Top of DATASET EXCERPTS

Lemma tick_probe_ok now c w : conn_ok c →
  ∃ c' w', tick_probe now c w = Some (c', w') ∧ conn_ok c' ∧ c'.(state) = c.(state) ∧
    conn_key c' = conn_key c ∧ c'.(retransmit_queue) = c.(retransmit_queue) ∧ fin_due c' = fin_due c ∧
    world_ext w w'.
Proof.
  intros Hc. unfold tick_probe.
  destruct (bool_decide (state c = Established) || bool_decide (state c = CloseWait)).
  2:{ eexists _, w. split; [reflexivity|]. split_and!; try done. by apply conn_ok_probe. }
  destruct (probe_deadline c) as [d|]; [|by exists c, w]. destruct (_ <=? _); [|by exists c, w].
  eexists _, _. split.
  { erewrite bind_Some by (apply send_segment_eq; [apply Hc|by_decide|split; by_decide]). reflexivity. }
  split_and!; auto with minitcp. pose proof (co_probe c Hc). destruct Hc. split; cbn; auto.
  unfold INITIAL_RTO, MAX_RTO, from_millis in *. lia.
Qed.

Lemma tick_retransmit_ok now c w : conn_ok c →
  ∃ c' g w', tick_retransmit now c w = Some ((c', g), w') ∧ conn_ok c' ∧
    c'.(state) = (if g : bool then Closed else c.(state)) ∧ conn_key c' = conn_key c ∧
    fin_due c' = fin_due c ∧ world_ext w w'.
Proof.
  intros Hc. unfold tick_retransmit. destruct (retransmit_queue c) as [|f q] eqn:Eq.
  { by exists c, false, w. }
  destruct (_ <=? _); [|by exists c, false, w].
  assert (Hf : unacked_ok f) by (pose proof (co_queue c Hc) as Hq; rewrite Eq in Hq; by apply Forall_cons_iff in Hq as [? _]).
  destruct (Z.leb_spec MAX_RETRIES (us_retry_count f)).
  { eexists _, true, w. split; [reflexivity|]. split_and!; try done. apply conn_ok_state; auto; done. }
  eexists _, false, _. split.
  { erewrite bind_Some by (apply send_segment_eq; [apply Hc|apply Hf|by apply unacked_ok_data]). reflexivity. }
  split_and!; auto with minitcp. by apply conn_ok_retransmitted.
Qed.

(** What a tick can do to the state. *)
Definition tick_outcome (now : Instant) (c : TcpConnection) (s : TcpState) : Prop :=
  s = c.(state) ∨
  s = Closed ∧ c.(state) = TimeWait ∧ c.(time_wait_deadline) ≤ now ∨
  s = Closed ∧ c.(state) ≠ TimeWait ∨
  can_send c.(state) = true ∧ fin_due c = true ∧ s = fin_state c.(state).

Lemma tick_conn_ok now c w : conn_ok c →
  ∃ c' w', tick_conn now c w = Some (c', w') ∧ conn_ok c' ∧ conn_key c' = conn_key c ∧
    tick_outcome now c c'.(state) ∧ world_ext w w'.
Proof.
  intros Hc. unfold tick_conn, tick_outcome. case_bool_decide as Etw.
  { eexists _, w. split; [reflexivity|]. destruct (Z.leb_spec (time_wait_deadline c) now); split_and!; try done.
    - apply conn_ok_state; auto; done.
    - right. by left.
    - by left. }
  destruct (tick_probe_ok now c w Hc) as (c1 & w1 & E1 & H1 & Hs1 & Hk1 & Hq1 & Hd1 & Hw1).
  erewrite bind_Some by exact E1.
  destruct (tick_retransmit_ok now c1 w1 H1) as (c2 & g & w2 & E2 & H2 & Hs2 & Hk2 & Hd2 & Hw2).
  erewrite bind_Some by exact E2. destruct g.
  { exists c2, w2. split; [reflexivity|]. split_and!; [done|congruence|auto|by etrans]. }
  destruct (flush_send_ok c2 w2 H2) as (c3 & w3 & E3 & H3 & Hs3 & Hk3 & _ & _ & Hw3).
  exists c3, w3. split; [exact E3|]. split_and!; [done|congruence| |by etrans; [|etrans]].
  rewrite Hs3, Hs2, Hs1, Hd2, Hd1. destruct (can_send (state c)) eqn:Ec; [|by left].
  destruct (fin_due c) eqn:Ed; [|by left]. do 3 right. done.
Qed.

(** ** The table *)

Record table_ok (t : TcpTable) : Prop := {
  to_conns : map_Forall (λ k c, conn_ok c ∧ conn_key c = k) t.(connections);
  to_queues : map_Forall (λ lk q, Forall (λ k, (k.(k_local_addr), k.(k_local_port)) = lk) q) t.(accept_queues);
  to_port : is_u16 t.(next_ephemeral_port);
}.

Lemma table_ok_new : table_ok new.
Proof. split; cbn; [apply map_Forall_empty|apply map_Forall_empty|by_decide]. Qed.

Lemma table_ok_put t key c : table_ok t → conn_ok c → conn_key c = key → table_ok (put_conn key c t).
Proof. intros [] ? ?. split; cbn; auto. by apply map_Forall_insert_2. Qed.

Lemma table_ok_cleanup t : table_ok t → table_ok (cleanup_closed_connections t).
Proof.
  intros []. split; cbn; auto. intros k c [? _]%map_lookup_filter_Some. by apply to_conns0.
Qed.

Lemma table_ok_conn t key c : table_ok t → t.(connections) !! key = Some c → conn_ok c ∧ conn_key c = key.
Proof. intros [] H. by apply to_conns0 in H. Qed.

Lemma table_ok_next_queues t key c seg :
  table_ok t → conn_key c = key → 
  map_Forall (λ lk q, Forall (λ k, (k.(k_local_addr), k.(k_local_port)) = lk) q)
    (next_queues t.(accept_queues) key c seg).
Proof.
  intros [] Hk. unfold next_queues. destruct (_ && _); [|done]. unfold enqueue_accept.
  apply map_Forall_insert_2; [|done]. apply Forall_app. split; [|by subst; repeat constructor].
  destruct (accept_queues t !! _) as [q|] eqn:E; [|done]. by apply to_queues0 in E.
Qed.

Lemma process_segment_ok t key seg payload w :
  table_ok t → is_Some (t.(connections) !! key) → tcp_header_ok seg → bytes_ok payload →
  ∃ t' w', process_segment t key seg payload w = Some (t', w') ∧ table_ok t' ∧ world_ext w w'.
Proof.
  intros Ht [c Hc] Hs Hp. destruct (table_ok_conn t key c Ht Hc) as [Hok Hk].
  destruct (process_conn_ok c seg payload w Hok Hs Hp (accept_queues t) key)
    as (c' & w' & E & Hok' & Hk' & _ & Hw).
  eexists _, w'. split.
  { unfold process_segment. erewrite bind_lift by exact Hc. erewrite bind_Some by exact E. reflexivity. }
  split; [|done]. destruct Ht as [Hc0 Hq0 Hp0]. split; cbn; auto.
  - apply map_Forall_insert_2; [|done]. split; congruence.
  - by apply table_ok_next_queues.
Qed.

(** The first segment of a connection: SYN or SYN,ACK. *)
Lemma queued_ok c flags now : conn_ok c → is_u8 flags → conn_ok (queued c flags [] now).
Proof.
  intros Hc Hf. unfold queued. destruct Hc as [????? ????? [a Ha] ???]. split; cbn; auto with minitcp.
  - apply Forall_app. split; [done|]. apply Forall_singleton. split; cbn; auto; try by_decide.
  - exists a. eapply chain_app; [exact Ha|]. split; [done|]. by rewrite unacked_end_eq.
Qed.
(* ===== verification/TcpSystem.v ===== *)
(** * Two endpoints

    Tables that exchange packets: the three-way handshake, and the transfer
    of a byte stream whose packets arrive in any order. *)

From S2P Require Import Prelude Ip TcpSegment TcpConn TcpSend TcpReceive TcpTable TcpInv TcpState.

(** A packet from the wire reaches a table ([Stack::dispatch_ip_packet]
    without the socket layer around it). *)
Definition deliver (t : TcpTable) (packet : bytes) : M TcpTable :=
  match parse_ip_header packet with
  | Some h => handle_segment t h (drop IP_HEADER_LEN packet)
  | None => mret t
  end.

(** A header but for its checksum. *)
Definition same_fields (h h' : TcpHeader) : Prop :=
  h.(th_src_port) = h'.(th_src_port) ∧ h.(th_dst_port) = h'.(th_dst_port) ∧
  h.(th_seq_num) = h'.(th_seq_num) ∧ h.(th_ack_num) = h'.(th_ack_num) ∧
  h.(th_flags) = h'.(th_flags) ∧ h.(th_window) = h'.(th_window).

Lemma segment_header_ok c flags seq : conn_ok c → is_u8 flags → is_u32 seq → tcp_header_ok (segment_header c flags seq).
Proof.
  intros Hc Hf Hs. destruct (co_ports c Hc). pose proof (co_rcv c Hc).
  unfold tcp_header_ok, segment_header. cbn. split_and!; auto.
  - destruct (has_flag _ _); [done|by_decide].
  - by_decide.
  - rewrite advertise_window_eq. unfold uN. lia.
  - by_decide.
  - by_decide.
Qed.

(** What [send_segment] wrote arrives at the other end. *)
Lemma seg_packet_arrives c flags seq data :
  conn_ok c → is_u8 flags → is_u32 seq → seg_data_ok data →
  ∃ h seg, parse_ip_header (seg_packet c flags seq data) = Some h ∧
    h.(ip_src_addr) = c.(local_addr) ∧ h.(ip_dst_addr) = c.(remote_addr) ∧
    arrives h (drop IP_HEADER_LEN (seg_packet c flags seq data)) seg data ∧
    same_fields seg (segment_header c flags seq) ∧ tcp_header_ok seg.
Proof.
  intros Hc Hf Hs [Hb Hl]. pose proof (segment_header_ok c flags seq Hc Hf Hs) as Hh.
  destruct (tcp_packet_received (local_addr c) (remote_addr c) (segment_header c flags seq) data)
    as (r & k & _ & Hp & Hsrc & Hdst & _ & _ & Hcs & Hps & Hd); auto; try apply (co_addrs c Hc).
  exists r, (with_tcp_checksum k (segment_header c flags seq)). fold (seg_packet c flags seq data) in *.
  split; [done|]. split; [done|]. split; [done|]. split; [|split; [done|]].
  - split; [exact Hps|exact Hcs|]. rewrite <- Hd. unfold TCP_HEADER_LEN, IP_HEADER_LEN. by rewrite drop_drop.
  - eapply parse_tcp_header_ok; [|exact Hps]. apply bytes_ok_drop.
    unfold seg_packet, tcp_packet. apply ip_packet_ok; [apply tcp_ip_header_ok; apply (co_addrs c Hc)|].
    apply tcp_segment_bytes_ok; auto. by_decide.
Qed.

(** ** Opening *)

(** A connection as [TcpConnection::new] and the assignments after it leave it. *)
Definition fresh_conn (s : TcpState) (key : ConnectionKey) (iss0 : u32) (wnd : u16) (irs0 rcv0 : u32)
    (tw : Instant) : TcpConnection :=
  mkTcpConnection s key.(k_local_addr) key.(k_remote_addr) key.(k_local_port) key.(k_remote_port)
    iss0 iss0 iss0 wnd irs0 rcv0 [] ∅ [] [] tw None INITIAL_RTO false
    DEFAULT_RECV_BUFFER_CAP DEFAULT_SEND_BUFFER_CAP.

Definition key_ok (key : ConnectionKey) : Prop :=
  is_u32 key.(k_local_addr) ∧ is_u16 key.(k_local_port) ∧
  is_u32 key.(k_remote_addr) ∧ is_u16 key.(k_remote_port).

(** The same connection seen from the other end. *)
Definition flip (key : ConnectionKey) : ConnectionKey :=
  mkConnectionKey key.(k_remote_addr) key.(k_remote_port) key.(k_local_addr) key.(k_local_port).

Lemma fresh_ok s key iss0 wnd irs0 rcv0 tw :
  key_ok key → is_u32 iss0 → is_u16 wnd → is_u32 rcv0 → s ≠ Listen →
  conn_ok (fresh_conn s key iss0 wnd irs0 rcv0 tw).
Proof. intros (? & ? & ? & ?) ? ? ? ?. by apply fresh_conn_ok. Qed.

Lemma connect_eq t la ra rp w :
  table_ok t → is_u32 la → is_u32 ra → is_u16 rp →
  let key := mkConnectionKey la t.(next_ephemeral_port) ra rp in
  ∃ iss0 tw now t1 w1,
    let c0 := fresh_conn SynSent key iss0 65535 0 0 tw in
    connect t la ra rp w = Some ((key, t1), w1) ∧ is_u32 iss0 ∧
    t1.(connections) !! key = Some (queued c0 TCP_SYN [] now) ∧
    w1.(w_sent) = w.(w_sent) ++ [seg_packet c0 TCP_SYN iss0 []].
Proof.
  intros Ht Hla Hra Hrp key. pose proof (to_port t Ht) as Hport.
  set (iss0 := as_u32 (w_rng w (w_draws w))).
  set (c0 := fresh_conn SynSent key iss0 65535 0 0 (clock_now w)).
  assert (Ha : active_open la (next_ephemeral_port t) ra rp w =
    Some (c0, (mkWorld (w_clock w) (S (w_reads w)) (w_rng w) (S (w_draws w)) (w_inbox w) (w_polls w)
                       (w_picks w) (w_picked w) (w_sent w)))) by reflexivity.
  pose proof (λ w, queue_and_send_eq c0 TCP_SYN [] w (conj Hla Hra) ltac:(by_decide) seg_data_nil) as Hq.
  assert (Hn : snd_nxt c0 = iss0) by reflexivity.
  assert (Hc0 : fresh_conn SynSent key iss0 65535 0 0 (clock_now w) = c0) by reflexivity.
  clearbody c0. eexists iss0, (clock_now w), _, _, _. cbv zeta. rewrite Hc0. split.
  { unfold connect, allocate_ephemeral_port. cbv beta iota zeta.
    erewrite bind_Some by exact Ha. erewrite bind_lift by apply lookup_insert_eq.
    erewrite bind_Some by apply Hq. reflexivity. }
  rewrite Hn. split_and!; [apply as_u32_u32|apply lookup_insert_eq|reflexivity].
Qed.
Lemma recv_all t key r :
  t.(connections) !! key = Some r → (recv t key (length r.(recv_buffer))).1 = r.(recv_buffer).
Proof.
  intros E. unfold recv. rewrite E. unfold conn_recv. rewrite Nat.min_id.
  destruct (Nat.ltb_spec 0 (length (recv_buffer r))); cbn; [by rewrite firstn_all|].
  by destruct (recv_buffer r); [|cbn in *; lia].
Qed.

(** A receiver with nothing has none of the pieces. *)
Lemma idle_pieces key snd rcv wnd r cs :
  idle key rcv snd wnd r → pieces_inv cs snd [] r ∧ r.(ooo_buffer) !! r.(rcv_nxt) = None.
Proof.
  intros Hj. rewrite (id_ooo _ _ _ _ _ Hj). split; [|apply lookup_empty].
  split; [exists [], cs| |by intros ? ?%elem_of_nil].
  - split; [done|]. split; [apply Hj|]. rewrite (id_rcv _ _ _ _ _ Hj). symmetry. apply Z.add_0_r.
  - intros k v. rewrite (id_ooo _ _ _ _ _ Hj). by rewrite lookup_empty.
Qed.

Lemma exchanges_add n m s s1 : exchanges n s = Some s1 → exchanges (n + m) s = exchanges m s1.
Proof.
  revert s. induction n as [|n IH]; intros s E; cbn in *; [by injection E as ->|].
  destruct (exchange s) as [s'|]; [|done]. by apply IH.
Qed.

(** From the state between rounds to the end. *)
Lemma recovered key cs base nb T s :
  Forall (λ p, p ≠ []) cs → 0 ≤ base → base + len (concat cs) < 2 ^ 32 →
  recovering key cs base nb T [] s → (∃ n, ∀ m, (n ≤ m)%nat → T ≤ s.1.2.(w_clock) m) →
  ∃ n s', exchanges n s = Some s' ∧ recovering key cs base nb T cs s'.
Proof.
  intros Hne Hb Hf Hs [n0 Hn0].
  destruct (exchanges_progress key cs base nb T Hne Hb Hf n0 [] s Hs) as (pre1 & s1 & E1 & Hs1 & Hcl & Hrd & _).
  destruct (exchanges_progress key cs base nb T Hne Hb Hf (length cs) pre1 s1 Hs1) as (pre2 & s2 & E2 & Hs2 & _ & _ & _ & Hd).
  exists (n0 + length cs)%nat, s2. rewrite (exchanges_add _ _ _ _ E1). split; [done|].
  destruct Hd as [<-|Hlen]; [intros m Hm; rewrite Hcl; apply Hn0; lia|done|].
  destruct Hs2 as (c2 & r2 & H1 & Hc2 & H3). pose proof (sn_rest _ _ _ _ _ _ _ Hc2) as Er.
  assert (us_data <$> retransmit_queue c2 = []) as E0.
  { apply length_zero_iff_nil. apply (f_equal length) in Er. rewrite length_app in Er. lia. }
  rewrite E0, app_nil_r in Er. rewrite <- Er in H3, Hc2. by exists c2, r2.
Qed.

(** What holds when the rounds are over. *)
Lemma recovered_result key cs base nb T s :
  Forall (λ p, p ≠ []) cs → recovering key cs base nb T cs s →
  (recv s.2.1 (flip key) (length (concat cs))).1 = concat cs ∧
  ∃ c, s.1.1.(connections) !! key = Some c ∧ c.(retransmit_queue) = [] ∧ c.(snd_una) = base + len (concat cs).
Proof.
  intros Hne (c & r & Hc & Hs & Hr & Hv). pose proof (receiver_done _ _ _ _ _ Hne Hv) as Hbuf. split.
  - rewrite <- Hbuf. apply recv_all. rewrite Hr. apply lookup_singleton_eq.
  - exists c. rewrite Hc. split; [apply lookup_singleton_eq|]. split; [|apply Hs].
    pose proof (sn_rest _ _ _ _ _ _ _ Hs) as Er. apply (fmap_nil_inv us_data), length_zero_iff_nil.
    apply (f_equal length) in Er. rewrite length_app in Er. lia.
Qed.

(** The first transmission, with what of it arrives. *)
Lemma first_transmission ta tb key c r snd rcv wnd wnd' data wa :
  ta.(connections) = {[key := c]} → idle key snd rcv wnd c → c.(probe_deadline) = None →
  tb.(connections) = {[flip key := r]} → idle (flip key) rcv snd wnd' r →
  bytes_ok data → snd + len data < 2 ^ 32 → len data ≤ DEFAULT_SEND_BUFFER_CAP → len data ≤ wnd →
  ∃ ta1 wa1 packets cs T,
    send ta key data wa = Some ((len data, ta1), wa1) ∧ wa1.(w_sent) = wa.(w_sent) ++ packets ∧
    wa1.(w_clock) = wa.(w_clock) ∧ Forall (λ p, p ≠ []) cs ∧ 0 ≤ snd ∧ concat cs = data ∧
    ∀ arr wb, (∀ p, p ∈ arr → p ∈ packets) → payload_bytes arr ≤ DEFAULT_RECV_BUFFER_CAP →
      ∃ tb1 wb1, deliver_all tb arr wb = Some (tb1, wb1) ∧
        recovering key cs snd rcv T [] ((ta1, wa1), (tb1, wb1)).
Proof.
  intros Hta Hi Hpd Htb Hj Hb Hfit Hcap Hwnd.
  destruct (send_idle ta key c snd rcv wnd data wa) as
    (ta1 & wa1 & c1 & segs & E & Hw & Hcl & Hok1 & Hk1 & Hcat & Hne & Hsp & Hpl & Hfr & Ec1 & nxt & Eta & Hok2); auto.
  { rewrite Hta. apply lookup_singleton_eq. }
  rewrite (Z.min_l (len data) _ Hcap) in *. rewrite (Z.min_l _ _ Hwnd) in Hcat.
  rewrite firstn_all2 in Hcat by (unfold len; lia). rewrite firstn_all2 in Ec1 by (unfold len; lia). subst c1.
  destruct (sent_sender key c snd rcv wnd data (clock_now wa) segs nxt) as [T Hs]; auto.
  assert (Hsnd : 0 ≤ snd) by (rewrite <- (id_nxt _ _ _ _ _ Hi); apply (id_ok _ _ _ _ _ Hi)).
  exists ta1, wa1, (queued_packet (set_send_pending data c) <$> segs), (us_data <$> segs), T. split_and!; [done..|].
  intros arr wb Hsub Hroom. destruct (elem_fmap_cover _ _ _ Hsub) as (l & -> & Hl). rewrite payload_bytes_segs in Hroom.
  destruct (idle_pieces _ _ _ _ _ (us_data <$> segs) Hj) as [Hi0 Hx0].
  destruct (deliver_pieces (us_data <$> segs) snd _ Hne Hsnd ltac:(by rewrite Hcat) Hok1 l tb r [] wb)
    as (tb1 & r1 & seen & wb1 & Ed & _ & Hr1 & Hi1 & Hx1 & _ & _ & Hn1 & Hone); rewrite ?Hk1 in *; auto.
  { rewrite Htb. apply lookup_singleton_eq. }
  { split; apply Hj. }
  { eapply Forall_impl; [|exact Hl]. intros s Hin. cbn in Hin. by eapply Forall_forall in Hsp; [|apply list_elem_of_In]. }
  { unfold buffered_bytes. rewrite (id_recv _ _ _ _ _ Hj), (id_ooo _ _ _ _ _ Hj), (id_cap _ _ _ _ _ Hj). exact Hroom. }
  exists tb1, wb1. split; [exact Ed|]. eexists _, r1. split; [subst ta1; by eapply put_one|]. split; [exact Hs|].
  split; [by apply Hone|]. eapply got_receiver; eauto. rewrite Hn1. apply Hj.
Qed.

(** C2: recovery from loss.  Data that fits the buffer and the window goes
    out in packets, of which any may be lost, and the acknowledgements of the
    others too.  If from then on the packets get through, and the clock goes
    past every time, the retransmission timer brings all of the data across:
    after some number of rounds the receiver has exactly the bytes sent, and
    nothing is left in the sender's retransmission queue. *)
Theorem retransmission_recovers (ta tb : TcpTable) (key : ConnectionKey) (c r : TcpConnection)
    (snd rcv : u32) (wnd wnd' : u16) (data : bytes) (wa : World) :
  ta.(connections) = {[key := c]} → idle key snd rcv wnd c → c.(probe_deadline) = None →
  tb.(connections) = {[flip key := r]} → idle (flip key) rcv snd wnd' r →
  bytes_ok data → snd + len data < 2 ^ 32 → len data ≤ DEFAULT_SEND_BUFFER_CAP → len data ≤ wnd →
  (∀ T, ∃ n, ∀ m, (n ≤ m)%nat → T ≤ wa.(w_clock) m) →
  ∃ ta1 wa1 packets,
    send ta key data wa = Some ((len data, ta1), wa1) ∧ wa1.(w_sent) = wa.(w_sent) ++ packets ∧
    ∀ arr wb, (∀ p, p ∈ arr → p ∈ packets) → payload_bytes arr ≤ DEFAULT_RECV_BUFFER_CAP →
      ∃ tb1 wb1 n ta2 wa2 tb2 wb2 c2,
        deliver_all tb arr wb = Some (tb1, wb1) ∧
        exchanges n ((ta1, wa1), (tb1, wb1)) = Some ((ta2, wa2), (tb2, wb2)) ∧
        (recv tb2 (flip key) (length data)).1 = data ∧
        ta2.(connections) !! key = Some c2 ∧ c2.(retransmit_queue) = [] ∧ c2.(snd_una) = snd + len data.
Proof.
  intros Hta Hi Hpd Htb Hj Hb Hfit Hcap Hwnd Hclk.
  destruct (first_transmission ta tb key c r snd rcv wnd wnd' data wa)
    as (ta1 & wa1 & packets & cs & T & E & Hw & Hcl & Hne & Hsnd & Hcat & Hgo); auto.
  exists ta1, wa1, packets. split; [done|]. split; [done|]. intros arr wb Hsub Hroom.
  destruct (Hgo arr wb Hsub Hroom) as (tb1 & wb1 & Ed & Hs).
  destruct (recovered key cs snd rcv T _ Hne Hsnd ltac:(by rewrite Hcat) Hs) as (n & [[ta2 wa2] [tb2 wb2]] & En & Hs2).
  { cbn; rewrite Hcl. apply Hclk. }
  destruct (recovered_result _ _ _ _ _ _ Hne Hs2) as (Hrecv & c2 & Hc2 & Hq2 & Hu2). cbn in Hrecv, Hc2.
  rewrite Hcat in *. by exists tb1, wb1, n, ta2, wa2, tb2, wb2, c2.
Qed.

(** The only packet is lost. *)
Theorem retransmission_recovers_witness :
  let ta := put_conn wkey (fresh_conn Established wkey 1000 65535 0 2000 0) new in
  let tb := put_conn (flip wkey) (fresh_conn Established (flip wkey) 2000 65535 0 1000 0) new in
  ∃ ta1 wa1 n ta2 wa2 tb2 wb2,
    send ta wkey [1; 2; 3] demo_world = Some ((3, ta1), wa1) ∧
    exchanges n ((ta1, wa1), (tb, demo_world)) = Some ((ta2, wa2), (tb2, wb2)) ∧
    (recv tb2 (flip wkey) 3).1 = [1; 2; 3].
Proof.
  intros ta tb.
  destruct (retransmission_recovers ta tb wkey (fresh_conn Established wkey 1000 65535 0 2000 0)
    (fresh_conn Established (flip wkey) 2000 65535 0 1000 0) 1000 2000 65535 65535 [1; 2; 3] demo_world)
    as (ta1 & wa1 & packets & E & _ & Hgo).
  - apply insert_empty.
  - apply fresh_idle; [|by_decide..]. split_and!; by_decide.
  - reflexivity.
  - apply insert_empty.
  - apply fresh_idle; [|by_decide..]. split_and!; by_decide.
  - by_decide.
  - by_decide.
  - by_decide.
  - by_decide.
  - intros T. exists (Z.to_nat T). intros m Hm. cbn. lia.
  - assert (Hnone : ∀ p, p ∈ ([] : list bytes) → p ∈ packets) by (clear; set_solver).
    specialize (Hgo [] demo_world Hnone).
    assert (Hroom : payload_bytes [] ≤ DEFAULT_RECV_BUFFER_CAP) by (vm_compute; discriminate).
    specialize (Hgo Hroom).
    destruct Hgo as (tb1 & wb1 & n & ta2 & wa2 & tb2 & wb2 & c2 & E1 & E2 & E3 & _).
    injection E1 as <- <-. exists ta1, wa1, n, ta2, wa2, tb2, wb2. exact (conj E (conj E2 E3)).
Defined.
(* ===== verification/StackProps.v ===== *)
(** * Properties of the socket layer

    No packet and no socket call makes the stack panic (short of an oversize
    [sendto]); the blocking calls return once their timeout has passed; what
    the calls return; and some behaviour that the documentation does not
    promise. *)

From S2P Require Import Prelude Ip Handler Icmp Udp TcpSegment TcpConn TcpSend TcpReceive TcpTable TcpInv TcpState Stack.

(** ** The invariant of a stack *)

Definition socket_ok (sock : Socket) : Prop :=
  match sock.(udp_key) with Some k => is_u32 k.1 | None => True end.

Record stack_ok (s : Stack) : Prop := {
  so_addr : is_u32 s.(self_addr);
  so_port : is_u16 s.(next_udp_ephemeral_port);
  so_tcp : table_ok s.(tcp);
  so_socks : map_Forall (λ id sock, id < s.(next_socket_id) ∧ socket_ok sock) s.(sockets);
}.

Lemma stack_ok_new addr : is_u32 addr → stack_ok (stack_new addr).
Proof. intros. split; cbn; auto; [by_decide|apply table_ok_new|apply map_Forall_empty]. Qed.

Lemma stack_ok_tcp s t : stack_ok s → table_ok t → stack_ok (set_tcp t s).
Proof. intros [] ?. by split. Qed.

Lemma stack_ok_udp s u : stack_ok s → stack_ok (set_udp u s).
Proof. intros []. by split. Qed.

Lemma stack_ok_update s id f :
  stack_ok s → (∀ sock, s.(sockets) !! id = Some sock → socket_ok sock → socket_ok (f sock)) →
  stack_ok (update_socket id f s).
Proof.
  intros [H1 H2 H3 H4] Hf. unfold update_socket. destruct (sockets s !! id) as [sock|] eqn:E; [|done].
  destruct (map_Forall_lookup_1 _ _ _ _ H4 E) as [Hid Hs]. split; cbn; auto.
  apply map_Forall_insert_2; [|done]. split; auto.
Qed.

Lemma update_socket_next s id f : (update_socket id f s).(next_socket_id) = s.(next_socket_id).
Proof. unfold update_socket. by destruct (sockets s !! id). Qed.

Bottom of DATASET EXCERPTS

:: WHAT IS NEEDED ::
Could you report every line of the material that contains the string "specialize"?

:: ANSWER TO THIS EXERCISE ::
    specialize (Hgo [] demo_world Hnone).
    specialize (Hgo Hroom).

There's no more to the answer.